[Your assignment] In the following material, identify every line holding the string "assert" and return it.

[Source data]
┄┄┄┄┄┄┄┄┄┄┄┄┄┄┄┄┄┄┄┄
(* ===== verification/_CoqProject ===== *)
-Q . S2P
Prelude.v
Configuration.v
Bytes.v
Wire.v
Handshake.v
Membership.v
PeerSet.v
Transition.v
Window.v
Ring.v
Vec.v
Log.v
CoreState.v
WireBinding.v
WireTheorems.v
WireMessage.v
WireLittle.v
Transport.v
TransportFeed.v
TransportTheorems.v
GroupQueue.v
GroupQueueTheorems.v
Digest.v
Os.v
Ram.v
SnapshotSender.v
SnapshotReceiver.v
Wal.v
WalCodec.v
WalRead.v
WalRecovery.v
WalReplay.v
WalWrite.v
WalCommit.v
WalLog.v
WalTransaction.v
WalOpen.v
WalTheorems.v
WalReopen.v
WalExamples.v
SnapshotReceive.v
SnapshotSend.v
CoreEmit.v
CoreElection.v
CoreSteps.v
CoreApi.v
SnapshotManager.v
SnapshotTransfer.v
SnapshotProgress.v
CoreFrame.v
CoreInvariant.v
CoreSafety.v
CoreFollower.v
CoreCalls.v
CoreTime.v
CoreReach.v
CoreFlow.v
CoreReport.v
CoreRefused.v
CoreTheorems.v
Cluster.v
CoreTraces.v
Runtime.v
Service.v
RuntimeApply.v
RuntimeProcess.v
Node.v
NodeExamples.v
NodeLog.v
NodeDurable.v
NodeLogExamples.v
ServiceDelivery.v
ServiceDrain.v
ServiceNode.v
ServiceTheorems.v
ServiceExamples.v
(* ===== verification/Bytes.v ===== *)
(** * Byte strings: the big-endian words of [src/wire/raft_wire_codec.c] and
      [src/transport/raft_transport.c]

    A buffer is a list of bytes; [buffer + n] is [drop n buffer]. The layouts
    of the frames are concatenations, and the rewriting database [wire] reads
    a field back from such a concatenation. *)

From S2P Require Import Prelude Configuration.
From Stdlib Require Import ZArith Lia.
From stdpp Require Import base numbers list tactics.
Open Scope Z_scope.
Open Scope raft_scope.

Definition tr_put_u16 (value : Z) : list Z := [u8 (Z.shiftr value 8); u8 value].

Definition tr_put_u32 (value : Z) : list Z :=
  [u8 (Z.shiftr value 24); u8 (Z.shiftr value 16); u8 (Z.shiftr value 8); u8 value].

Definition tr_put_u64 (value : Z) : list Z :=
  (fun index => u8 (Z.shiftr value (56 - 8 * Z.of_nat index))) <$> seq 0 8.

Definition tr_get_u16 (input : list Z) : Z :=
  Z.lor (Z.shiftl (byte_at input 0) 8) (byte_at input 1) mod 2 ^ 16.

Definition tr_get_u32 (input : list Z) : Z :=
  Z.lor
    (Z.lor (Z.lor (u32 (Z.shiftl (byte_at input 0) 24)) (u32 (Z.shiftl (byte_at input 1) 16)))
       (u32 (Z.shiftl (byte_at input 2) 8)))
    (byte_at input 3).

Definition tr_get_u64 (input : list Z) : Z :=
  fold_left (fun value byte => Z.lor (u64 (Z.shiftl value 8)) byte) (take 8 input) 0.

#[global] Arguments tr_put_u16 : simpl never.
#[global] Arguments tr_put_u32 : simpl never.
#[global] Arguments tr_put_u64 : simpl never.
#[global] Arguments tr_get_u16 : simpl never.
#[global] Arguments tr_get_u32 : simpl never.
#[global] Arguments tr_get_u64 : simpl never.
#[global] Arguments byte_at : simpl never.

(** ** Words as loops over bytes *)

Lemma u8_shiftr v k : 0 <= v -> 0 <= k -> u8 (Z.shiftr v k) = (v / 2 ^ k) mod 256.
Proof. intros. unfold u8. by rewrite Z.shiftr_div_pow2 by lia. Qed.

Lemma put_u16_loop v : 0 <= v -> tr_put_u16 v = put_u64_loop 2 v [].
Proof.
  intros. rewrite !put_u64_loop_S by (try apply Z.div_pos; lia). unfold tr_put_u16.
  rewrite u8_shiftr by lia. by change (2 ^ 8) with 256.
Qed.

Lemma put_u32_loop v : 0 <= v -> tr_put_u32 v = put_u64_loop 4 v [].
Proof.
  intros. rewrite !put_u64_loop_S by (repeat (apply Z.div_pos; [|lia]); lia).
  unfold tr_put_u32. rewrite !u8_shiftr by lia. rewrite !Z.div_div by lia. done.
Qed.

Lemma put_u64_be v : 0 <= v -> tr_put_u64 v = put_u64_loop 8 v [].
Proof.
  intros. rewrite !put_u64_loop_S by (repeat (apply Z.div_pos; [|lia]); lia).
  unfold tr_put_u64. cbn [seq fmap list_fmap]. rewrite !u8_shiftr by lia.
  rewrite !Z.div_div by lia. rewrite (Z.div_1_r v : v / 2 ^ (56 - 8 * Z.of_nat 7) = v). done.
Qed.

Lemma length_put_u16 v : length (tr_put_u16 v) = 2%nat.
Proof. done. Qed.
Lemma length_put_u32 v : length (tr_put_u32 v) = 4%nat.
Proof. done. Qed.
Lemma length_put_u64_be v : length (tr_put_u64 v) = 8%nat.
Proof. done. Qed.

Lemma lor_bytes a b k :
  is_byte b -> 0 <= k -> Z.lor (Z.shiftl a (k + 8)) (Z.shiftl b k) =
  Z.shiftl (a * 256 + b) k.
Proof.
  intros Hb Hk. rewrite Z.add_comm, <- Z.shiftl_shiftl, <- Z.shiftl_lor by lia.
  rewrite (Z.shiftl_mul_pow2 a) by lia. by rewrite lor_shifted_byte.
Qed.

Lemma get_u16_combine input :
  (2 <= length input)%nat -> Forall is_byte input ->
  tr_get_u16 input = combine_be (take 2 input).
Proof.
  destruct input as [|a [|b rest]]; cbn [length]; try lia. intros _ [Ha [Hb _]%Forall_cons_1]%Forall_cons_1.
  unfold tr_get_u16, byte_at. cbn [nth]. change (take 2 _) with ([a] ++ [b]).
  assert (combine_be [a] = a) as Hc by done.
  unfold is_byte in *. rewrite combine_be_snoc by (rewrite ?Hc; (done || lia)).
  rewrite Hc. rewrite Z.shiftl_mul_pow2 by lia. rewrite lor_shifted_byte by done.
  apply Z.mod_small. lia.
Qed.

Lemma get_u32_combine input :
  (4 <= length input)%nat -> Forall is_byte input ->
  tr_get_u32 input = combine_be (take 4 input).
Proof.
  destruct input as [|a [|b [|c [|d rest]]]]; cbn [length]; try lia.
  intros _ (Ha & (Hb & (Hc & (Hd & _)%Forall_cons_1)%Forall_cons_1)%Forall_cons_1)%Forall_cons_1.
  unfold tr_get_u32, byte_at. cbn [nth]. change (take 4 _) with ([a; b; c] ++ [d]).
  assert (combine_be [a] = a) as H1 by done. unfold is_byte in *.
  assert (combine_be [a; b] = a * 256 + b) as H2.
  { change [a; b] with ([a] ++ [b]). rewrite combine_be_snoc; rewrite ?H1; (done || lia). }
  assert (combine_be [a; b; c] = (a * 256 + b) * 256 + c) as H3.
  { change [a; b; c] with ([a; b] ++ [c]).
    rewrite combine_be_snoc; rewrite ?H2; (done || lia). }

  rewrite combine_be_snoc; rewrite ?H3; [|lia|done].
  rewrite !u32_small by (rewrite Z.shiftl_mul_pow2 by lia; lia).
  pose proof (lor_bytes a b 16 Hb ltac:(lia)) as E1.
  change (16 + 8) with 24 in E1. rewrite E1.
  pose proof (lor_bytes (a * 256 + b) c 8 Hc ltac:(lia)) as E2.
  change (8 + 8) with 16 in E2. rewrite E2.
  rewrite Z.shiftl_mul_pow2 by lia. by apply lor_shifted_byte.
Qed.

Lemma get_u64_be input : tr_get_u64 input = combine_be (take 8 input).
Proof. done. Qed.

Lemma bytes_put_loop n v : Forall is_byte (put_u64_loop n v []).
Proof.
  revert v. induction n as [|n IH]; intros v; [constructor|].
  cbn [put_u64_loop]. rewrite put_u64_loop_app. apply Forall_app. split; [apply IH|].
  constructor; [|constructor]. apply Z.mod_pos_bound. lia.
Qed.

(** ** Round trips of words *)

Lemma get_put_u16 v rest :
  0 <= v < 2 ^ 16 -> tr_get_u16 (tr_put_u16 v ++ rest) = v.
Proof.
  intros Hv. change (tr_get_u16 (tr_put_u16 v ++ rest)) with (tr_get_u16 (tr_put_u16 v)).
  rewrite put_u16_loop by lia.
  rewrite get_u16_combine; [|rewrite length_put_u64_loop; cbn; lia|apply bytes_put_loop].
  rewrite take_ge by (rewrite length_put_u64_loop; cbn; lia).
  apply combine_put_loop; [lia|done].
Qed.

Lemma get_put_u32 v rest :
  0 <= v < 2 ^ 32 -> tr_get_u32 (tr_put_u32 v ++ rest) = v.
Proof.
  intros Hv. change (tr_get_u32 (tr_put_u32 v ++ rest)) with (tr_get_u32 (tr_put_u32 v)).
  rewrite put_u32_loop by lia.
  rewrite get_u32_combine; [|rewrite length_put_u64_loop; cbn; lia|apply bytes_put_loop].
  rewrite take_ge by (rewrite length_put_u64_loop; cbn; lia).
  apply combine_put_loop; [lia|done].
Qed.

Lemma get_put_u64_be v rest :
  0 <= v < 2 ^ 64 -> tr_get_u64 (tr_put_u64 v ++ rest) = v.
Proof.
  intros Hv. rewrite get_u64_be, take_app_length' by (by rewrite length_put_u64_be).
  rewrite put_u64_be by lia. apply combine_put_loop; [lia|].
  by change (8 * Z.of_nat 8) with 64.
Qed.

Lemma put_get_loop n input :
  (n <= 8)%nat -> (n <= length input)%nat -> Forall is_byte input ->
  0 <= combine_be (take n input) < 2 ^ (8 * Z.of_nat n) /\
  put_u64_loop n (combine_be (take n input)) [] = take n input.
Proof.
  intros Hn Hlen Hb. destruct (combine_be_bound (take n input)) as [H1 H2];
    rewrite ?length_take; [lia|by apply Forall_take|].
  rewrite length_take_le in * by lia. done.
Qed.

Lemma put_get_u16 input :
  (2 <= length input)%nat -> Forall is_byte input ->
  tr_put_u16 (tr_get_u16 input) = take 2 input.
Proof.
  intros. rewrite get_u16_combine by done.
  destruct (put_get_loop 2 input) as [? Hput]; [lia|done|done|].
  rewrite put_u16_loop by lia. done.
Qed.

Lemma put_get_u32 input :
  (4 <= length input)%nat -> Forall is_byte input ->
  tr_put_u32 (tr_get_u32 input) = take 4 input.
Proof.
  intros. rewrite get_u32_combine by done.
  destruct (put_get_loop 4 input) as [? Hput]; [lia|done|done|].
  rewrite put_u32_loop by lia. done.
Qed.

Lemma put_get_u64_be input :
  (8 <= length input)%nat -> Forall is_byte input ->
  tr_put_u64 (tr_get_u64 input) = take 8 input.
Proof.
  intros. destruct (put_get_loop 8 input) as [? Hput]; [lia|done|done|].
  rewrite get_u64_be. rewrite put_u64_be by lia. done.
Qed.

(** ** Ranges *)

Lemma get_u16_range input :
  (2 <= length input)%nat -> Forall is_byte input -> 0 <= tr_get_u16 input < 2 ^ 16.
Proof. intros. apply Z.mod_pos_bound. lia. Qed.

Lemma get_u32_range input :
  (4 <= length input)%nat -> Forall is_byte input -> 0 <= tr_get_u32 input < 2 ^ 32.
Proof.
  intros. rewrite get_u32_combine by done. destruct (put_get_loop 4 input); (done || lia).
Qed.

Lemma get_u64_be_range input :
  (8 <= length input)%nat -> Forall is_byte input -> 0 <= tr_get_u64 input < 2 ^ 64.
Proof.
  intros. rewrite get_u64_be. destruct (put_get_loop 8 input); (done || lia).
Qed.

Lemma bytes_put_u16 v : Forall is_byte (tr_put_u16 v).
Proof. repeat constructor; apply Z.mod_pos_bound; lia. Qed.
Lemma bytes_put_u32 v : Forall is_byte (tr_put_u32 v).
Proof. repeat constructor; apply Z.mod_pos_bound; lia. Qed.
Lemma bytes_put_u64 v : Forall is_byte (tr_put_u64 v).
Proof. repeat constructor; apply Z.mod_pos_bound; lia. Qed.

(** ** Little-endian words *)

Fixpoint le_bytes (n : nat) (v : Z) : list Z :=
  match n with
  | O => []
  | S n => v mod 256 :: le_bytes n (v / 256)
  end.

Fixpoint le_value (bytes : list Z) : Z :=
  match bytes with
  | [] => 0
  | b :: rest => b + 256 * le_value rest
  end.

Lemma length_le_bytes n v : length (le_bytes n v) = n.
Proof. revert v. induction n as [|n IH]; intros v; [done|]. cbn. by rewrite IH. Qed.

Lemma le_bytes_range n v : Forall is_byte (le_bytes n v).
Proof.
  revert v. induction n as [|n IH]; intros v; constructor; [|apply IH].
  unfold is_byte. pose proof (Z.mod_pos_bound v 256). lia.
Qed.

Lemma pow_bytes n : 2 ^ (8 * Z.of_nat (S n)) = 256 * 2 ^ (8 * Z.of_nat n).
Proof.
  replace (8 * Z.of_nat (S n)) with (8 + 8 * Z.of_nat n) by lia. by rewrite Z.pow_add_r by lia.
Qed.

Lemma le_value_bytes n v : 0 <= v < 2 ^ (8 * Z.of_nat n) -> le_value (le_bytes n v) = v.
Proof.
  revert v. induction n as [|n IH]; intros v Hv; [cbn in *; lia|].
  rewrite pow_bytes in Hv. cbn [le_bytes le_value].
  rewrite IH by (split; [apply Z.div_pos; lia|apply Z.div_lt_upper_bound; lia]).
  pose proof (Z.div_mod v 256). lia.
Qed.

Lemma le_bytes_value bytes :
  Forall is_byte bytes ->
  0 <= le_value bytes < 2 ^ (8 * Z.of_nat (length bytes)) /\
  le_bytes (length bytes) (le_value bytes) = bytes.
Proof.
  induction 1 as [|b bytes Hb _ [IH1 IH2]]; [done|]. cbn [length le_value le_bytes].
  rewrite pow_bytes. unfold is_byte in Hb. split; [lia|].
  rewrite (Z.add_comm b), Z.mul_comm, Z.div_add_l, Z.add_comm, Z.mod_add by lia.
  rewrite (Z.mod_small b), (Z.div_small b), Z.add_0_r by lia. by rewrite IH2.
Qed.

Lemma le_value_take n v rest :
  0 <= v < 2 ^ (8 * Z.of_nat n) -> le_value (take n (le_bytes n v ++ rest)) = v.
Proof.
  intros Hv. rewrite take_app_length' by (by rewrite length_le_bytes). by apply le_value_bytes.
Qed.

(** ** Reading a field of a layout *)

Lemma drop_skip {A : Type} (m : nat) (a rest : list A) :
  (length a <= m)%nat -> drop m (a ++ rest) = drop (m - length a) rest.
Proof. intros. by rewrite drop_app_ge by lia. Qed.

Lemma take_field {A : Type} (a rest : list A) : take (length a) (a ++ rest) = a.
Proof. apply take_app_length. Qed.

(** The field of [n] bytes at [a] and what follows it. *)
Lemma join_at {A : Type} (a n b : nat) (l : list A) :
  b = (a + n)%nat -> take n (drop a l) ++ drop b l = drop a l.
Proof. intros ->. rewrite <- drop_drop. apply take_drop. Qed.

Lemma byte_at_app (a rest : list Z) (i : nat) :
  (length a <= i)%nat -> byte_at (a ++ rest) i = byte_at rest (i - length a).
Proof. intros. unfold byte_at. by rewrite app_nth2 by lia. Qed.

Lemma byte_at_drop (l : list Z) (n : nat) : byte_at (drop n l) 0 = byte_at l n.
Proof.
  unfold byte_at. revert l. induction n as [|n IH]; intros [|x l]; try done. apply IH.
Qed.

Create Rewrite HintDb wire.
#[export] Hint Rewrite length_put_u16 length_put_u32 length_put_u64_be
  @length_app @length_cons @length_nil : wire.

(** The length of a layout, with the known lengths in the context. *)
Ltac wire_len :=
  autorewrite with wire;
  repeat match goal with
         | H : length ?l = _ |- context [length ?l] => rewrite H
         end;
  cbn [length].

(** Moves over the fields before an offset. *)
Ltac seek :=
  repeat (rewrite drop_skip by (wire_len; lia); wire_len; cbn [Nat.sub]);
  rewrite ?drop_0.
┄┄┄┄┄┄┄┄┄┄┄┄┄┄┄┄┄┄┄┄
[Answer for this exercise]
  assert (combine_be [a] = a) as Hc by done.
  assert (combine_be [a] = a) as H1 by done. unfold is_byte in *.
  assert (combine_be [a; b] = a * 256 + b) as H2.
  assert (combine_be [a; b; c] = (a * 256 + b) * 256 + c) as H3.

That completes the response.